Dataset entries

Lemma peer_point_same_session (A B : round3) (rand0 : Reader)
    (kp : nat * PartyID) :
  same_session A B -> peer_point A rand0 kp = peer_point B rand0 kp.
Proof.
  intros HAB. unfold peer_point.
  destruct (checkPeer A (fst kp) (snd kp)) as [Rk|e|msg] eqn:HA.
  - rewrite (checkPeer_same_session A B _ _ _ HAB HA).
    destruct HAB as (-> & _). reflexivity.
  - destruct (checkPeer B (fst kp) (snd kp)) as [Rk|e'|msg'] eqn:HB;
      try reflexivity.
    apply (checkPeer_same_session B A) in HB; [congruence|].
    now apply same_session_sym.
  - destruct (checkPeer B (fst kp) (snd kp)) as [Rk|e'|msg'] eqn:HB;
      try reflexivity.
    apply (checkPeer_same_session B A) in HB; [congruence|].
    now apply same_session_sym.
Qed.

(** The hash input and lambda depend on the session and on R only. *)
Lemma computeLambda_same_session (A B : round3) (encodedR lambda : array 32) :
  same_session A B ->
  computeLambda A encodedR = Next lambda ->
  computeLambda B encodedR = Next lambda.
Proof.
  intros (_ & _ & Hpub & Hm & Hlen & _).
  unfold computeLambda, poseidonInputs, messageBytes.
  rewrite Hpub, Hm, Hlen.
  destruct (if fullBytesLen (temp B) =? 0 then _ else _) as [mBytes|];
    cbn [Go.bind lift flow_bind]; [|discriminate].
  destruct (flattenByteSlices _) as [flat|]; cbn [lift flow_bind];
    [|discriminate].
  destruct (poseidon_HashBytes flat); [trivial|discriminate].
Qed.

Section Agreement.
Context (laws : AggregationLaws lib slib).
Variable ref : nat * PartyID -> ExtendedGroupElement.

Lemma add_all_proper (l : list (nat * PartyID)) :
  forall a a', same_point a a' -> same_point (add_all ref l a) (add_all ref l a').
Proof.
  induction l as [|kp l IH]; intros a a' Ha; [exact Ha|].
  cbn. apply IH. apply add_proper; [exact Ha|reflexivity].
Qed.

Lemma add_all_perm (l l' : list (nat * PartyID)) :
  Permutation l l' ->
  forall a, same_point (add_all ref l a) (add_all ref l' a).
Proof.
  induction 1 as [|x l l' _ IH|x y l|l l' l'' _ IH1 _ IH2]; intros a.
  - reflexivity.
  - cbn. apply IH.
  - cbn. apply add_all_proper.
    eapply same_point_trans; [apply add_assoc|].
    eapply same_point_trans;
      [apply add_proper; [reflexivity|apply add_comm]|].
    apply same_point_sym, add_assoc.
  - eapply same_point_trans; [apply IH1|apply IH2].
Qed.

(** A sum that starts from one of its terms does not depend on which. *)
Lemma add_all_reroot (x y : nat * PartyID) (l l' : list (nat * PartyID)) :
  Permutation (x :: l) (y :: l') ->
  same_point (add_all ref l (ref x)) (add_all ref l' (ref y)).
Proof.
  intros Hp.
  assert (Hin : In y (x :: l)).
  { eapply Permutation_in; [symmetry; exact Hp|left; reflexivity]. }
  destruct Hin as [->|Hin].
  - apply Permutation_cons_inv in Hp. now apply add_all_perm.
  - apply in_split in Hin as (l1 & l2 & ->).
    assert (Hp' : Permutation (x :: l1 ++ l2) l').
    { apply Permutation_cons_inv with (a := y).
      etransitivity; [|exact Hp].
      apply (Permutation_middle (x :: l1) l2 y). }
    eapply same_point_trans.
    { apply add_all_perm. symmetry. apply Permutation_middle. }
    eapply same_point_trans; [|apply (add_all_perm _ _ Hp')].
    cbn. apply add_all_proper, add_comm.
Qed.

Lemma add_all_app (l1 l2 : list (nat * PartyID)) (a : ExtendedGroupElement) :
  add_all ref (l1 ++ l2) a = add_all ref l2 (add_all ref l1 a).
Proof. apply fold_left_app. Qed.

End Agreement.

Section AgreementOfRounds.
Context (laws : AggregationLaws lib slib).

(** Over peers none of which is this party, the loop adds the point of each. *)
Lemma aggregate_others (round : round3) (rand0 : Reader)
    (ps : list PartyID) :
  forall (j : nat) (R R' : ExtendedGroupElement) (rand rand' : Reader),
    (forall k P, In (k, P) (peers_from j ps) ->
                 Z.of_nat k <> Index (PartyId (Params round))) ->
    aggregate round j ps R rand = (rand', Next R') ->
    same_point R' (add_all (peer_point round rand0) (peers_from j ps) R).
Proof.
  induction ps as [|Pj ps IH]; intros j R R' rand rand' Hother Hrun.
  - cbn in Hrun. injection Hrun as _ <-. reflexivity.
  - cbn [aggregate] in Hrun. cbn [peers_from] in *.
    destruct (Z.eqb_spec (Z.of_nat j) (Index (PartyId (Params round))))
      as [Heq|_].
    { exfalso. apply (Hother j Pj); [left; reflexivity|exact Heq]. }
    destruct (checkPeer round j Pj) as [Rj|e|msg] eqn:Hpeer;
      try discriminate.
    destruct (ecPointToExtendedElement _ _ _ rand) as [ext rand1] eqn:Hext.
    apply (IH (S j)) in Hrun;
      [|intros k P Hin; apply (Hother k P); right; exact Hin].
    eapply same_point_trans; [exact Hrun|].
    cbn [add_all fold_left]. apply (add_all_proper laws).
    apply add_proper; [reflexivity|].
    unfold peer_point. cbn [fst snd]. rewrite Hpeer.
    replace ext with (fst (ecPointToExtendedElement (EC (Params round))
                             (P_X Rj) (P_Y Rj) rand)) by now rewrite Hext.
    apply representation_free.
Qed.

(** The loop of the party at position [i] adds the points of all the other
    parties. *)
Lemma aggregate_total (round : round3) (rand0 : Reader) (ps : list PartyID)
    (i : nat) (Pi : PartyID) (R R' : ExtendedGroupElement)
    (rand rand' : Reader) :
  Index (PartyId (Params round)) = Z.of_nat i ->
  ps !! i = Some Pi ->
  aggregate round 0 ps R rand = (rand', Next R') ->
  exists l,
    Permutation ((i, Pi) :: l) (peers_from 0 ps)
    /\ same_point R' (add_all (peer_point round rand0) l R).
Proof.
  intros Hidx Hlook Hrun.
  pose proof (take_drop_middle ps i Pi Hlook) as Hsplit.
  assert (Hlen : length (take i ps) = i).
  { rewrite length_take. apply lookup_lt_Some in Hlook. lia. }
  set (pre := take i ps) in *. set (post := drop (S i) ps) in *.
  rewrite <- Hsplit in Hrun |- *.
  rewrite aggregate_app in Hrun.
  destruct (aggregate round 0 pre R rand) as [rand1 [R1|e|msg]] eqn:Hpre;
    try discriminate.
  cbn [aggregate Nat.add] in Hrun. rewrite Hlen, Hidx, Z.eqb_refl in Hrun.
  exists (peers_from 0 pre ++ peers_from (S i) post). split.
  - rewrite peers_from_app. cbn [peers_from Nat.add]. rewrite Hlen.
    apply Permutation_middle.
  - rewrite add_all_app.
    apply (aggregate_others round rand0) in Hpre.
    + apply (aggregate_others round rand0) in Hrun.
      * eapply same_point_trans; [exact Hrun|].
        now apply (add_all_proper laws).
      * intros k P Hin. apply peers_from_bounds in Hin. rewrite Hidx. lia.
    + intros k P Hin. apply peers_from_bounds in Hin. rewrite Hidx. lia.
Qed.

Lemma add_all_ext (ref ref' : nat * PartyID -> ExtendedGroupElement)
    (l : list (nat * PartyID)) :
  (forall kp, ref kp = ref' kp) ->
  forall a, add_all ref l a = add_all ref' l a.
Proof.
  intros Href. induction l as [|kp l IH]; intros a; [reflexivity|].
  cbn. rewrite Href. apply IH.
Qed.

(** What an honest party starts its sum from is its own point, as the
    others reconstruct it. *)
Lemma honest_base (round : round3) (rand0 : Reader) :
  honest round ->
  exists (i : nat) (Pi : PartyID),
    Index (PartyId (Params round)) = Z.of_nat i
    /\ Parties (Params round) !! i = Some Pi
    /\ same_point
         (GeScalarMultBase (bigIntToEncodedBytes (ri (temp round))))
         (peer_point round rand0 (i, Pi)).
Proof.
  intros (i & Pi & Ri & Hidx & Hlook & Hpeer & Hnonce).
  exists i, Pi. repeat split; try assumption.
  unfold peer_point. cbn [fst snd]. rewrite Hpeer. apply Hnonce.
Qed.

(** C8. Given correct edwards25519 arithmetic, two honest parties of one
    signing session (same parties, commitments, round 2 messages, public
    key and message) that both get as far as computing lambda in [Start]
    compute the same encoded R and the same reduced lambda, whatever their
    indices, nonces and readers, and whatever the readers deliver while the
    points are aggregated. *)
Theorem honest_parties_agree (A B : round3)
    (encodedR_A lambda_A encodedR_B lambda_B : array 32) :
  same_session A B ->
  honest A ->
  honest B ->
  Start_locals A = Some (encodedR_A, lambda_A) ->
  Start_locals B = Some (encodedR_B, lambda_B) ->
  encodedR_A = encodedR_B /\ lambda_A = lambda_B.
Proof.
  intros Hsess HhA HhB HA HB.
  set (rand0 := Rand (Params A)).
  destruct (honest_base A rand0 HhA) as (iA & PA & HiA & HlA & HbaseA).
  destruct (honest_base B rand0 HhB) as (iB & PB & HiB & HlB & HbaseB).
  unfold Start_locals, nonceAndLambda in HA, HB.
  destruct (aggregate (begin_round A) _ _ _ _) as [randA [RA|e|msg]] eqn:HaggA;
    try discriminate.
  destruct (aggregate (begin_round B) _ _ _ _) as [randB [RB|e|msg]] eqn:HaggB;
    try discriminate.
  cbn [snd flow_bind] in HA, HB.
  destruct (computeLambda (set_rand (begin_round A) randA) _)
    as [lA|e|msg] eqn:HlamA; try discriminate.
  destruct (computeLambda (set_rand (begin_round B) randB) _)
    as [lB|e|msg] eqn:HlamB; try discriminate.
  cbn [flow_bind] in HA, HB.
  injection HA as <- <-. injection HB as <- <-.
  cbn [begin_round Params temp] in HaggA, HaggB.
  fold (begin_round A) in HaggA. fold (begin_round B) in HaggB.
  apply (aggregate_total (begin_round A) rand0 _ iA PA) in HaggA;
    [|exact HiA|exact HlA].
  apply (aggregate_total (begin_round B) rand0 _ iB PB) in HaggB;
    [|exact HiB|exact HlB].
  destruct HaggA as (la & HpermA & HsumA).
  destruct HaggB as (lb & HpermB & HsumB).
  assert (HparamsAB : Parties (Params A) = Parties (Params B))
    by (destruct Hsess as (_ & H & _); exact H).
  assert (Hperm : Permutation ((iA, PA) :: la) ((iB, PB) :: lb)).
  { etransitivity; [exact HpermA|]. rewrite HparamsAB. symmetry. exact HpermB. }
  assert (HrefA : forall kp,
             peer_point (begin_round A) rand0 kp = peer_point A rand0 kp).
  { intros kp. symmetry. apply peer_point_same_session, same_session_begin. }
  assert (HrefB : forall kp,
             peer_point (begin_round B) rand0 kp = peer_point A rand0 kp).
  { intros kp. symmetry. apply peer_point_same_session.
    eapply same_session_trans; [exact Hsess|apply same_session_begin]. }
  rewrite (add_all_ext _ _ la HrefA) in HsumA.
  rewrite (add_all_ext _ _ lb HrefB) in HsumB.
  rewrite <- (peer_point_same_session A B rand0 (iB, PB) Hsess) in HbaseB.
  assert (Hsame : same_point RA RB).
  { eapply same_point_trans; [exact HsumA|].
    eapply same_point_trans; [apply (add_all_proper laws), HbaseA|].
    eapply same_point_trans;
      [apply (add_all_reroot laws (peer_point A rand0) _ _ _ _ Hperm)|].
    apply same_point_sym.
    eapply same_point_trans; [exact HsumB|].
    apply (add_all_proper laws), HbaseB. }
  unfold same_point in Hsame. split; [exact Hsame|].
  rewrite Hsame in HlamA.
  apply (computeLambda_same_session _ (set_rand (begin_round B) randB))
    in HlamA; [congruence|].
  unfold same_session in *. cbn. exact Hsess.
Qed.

==

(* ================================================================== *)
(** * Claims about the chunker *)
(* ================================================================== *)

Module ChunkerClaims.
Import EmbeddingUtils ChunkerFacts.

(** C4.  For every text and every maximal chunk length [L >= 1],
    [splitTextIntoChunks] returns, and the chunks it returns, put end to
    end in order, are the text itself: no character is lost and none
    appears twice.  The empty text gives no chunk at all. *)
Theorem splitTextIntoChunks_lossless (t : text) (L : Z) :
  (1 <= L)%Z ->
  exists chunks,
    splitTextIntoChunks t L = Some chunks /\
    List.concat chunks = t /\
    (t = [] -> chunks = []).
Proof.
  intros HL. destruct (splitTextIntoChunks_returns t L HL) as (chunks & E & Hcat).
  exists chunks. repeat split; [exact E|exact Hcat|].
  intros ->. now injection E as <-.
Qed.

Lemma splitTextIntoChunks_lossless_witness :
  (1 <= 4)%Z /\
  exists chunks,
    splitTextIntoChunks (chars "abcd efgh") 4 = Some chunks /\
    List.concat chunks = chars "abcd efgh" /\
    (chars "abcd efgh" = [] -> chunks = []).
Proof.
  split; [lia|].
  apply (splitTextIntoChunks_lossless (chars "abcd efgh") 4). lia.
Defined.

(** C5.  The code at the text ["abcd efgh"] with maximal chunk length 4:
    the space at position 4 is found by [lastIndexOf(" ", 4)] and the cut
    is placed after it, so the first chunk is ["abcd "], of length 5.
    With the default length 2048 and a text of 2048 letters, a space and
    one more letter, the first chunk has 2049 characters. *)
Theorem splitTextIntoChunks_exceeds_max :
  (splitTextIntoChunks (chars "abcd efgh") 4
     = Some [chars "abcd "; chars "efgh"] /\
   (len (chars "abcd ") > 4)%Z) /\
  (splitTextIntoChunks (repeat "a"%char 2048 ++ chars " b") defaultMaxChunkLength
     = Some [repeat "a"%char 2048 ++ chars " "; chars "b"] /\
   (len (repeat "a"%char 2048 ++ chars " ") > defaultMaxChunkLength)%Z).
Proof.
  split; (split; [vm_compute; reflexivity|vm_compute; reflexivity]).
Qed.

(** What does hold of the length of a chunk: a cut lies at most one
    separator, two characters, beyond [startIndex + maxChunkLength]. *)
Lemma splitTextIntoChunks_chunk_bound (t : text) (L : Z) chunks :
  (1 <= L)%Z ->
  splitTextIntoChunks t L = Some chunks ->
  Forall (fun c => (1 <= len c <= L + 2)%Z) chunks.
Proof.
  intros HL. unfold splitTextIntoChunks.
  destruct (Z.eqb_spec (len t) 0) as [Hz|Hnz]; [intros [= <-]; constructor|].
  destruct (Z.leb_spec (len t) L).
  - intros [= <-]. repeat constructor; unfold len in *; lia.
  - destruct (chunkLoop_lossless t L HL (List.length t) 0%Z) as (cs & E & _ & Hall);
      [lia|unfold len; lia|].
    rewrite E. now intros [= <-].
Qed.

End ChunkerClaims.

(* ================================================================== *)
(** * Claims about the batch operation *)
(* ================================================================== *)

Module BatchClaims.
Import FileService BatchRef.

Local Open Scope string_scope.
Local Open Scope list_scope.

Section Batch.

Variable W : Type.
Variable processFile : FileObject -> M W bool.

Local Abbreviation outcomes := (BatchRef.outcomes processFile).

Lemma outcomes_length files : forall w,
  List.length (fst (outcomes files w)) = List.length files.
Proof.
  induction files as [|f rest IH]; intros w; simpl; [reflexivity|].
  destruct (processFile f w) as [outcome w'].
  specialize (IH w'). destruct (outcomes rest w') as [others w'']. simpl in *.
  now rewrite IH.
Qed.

...

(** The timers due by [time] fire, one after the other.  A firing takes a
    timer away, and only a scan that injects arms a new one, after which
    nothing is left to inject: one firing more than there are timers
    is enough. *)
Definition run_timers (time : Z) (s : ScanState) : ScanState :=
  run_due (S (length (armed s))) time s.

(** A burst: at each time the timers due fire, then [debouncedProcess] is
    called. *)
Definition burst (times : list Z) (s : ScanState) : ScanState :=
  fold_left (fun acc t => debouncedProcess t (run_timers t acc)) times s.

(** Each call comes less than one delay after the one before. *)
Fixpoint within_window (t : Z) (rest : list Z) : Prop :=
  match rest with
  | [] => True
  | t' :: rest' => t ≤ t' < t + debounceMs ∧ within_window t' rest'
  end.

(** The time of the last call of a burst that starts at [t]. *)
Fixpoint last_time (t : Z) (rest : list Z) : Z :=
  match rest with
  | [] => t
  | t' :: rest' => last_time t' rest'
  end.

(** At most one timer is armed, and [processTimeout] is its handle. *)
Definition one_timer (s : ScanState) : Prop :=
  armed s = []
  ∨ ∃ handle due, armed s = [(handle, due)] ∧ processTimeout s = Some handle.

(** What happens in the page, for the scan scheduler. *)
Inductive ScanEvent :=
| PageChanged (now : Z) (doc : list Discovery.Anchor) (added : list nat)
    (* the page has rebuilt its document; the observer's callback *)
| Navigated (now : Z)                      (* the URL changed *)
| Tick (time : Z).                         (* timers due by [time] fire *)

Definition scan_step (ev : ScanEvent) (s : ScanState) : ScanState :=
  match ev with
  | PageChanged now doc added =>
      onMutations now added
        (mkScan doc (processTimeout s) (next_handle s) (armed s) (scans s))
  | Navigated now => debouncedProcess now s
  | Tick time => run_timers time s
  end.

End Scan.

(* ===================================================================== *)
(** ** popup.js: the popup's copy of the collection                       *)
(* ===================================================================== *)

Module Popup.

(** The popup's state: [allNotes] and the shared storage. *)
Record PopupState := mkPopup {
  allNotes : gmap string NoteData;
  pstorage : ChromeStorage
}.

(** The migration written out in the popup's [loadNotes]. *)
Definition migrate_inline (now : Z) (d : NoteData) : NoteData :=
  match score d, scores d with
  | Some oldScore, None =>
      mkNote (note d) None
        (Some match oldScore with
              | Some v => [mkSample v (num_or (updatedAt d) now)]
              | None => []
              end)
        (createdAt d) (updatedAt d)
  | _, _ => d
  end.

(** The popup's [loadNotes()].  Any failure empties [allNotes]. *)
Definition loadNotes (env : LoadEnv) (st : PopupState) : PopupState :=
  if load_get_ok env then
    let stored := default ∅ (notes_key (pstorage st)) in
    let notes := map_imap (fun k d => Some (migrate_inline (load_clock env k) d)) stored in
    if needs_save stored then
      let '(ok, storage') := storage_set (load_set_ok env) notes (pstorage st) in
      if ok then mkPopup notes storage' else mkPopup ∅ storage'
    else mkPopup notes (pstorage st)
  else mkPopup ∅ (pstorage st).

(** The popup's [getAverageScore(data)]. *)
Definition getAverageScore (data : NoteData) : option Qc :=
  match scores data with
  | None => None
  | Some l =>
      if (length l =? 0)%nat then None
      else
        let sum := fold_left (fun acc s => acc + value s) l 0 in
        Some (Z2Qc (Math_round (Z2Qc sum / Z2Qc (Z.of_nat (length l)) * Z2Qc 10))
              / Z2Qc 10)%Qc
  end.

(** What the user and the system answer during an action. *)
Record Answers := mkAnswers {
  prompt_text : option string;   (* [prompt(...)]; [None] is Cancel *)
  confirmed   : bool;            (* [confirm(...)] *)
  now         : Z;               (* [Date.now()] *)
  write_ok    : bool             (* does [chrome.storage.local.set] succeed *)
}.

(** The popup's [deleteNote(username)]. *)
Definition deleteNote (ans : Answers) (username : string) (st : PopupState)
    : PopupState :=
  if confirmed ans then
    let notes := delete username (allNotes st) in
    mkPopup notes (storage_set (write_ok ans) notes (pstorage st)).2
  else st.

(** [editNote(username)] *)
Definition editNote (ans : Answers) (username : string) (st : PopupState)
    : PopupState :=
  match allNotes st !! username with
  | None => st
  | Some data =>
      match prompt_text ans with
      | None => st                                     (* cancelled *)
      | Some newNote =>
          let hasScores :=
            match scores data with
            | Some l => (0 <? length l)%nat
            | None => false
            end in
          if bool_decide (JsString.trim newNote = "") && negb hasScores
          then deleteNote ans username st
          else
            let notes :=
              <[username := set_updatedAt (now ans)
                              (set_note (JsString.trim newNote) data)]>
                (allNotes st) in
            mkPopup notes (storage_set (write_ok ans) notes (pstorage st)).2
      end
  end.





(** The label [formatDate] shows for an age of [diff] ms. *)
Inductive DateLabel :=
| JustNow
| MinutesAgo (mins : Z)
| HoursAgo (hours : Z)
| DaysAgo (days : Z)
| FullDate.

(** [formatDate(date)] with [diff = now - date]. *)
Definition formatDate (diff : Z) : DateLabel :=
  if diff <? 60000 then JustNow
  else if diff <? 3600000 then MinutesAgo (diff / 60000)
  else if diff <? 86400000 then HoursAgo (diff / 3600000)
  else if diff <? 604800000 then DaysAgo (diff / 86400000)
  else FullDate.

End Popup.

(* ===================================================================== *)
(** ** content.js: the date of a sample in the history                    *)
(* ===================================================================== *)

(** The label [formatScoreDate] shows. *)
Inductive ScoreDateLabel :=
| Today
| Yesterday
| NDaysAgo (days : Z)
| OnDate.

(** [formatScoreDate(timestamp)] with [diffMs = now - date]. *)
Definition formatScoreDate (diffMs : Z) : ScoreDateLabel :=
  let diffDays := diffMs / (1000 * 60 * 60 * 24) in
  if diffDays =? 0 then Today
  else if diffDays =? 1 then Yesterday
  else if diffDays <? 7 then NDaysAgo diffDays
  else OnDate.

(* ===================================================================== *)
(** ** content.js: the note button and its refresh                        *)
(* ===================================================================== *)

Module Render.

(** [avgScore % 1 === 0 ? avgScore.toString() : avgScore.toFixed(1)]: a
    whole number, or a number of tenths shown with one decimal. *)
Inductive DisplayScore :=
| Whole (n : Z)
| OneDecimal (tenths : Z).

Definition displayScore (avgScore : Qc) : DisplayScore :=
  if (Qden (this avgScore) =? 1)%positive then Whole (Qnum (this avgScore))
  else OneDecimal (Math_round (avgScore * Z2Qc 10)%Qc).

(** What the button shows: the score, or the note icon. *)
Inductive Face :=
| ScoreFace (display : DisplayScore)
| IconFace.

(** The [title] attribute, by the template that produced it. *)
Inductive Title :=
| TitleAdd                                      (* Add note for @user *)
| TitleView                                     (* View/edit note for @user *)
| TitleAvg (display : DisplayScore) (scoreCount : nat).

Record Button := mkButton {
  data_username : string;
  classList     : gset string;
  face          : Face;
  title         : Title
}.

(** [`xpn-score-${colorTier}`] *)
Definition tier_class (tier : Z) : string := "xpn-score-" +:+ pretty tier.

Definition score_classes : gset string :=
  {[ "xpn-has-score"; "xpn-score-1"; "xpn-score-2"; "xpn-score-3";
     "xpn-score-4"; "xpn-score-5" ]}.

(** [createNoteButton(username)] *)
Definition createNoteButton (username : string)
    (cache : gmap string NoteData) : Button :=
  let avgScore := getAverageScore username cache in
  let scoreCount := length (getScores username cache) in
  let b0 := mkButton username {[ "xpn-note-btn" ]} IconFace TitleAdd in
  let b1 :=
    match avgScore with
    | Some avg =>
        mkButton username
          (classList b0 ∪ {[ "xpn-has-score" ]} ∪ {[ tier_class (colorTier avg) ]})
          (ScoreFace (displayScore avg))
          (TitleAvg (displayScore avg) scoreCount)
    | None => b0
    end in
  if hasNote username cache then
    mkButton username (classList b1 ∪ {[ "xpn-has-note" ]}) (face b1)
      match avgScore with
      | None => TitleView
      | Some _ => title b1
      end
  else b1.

Problem description
Exact duplication is required for the lines above, from the line that contains "unfold peer_point. cbn [fst snd]. rewrite Hpeer. apply" to the line that contains "(encodedR_A lambda_A encodedR_B", inclusive; omit all others.

Finished task
  unfold peer_point. cbn [fst snd]. rewrite Hpeer. apply Hnonce.
Qed.

(** C8. Given correct edwards25519 arithmetic, two honest parties of one
    signing session (same parties, commitments, round 2 messages, public
    key and message) that both get as far as computing lambda in [Start]
    compute the same encoded R and the same reduced lambda, whatever their
    indices, nonces and readers, and whatever the readers deliver while the
    points are aggregated. *)
Theorem honest_parties_agree (A B : round3)
    (encodedR_A lambda_A encodedR_B lambda_B : array 32) :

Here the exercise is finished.